**TASK REQUIREMENTS:** Nothing but the lines from the one containing "Lemma CombineOutcomes_upper codes" through the one containing "(** A sharded", both included, should be given again, each exactly as written below.

**ENTRIES PROVIDED:**
(* ===== verification/Taurus.v ===== *)
(** * Engines and run outcomes ([internal/domain/taurus])

    The executor table and how the exit codes of a run's shards roll up into
    one outcome. *)
From S2P Require Import Prelude.

(** ** Executors *)
Definition Executor := string.
Definition ExecutorJMeter : Executor := "jmeter".
Definition ExecutorK6 : Executor := "k6".
Definition ExecutorGatling : Executor := "gatling".
Definition ExecutorLocust : Executor := "locust".
Definition ExecutorApiritif : Executor := "apiritif".
Definition ExecutorAB : Executor := "ab".
Definition ExecutorSiege : Executor := "siege".

Definition declarativeSupport : gmap Executor bool :=
  list_to_map [ (ExecutorJMeter, true); (ExecutorGatling, true); (ExecutorLocust, true);
                (ExecutorApiritif, true); (ExecutorAB, true); (ExecutorSiege, true);
                (ExecutorK6, false) ].

Definition Known (e : Executor) : bool := bool_decide (is_Some (declarativeSupport !! e)).

(** A missing key reads as Go's zero value. *)
Definition AcceptsDeclarativeRequests (e : Executor) : bool :=
  default false (declarativeSupport !! e).

(** The executors that run a portable scenario, sorted by name. *)
Definition DeclarativeExecutors : list Executor :=
  merge_sort String.le
    (filter (λ kv : Executor * bool, kv.2 = true) (map_to_list declarativeSupport)).*1.

(** ** Outcomes *)
Inductive Outcome := OutcomePassed | OutcomeFailed | OutcomeAborted | OutcomeError.
(** The name an outcome has on the wire. *)
Definition outcome_str (o : Outcome) : string :=
  match o with OutcomePassed => "passed" | OutcomeFailed => "failed" | OutcomeAborted => "aborted"
  | OutcomeError => "error" end.

#[global] Instance Outcome_eq_dec : EqDecision Outcome.
Proof. solve_decision. Defined.

Definition exitNormal : Z := 0.
Definition exitManual : Z := 2.
Definition exitAutomated : Z := 3.

Definition OutcomeFromExitCode (code : Z) : Outcome :=
  if code =? exitNormal then OutcomePassed
  else if code =? exitManual then OutcomeAborted
  else if code =? exitAutomated then OutcomeFailed
  else OutcomeError.

(** [seen] is the set of outcomes that occur; the switch takes the first. *)
Definition WorstOutcome (outcomes : list Outcome) : Outcome :=
  let seen o := bool_decide (o ∈ outcomes) in
  if seen OutcomeError then OutcomeError
  else if seen OutcomeFailed then OutcomeFailed
  else if seen OutcomeAborted then OutcomeAborted
  else OutcomePassed.

Definition CombineOutcomes (codes : list Z) : Outcome :=
  match codes with
  | [] => OutcomeError
  | _ => WorstOutcome (OutcomeFromExitCode <$> codes)
  end.

Definition CountsTowardVerdict (o : Outcome) : bool :=
  bool_decide (o = OutcomePassed) || bool_decide (o = OutcomeFailed).

Definition Command (configPath artifactsDir : string) : list string :=
  let argv := ["bzt"; configPath; "-o"; "settings.check-updates=false"] in
  if bool_decide (artifactsDir ≠ "")
  then argv ++ ["-o"; "settings.artifacts-dir=" +:+ artifactsDir]
  else argv.

(** ** The severity order outcomes are combined by *)
Definition severity (o : Outcome) : Z :=
  match o with
  | OutcomePassed => 0 | OutcomeAborted => 1 | OutcomeFailed => 2 | OutcomeError => 3
  end.

Lemma severity_inj o1 o2 : severity o1 = severity o2 → o1 = o2.
Proof. by destruct o1, o2. Qed.

Lemma WorstOutcome_upper os o : o ∈ os → severity o <= severity (WorstOutcome os).
Proof. intros Ho. unfold WorstOutcome. go_case; destruct o; simpl; try lia; by to_prop. Qed.

Lemma WorstOutcome_attained os : os ≠ [] → WorstOutcome os ∈ os.
Proof.
  intros Hne. unfold WorstOutcome. go_case; to_prop; [done..|].
  destruct os as [|[] os]; [done|by left|..]; exfalso;
    match goal with H : ?o ∉ ?o :: _ |- _ => apply H; by left end.
Qed.

Lemma OutcomeFromExitCode_passed c : OutcomeFromExitCode c = OutcomePassed ↔ c = 0.
Proof. unfold OutcomeFromExitCode. go_case; to_prop; naive_solver. Qed.

Lemma CombineOutcomes_upper codes c :
  c ∈ codes → severity (OutcomeFromExitCode c) <= severity (CombineOutcomes codes).
Proof.
  intros Hc. destruct codes as [|c0 codes]; [by apply elem_of_nil in Hc|].
  apply WorstOutcome_upper. by apply list_elem_of_fmap_2.
Qed.

Lemma CombineOutcomes_attained codes :
  codes ≠ [] → ∃ c, c ∈ codes ∧ CombineOutcomes codes = OutcomeFromExitCode c.
Proof.
  intros Hne. destruct codes as [|c0 codes]; [done|].
  destruct (list_elem_of_fmap_1 OutcomeFromExitCode (c0 :: codes)
    (CombineOutcomes (c0 :: codes))) as (c & -> & ?); [|by exists c].
  by apply WorstOutcome_attained.
Qed.

Lemma CombineOutcomes_passed codes :
  CombineOutcomes codes = OutcomePassed ↔ codes ≠ [] ∧ Forall (λ c, c = 0) codes.
Proof.
  rewrite Forall_forall. split.
  - intros Hp. split; [by intros ->|]. intros c Hc%CombineOutcomes_upper.
    rewrite Hp in Hc. apply OutcomeFromExitCode_passed, severity_inj.
    destruct (OutcomeFromExitCode c); simpl in *; lia.
  - intros [Hne Hall]. destruct (CombineOutcomes_attained codes Hne) as (c & Hc & ->).
    by apply OutcomeFromExitCode_passed, Hall.
Qed.

(** A sharded run's outcome is the most severe of its shards' outcomes in
    the order passed < aborted < failed < error, and no evidence is an error:
    a run passes exactly when it has shards and every one of them exited
    normally. *)
Theorem combine_outcomes_worst codes :
  (codes = [] ↔ ¬ ∃ c, c ∈ codes ∧ CombineOutcomes codes = OutcomeFromExitCode c) ∧
  (∀ c, c ∈ codes → severity (OutcomeFromExitCode c) <= severity (CombineOutcomes codes)) ∧
  (CombineOutcomes codes = OutcomePassed ↔ codes ≠ [] ∧ Forall (λ c, c = 0) codes).
Proof.
  split; [|split].
  - split; [by intros -> (c & ?%elem_of_nil & _)|].
    destruct (decide (codes = [])); [done|]. by destruct 1; apply CombineOutcomes_attained.
  - apply CombineOutcomes_upper.
  - apply CombineOutcomes_passed.
Qed.

Lemma elem_of_DeclarativeExecutors e :
  e ∈ DeclarativeExecutors ↔ AcceptsDeclarativeRequests e = true.
Proof.
  unfold DeclarativeExecutors, AcceptsDeclarativeRequests.
  rewrite merge_sort_Permutation, list_elem_of_fmap. split.
  - intros ([e' b] & Heq & [Hb Hin]%list_elem_of_filter). cbn [fst snd] in *. subst e' b.
    apply elem_of_map_to_list in Hin. unfold Executor in *. by rewrite Hin.
  - destruct (declarativeSupport !! e) as [b|] eqn:He; simpl; [|done]. intros ->.
    exists (e, true). split; [done|]. apply list_elem_of_filter. split; [done|].
    by apply elem_of_map_to_list.
Qed.

Lemma declarative_known e : AcceptsDeclarativeRequests e = true → Known e = true.
Proof.
  unfold AcceptsDeclarativeRequests, Known. intros H. apply bool_decide_eq_true_2.
  by destruct (declarativeSupport !! e).
Qed.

**THE ANSWER:**
Lemma CombineOutcomes_upper codes c :
  c ∈ codes → severity (OutcomeFromExitCode c) <= severity (CombineOutcomes codes).
Proof.
  intros Hc. destruct codes as [|c0 codes]; [by apply elem_of_nil in Hc|].
  apply WorstOutcome_upper. by apply list_elem_of_fmap_2.
Qed.

Lemma CombineOutcomes_attained codes :
  codes ≠ [] → ∃ c, c ∈ codes ∧ CombineOutcomes codes = OutcomeFromExitCode c.
Proof.
  intros Hne. destruct codes as [|c0 codes]; [done|].
  destruct (list_elem_of_fmap_1 OutcomeFromExitCode (c0 :: codes)
    (CombineOutcomes (c0 :: codes))) as (c & -> & ?); [|by exists c].
  by apply WorstOutcome_attained.
Qed.

Lemma CombineOutcomes_passed codes :
  CombineOutcomes codes = OutcomePassed ↔ codes ≠ [] ∧ Forall (λ c, c = 0) codes.
Proof.
  rewrite Forall_forall. split.
  - intros Hp. split; [by intros ->|]. intros c Hc%CombineOutcomes_upper.
    rewrite Hp in Hc. apply OutcomeFromExitCode_passed, severity_inj.
    destruct (OutcomeFromExitCode c); simpl in *; lia.
  - intros [Hne Hall]. destruct (CombineOutcomes_attained codes Hne) as (c & Hc & ->).
    by apply OutcomeFromExitCode_passed, Hall.
Qed.

(** A sharded run's outcome is the most severe of its shards' outcomes in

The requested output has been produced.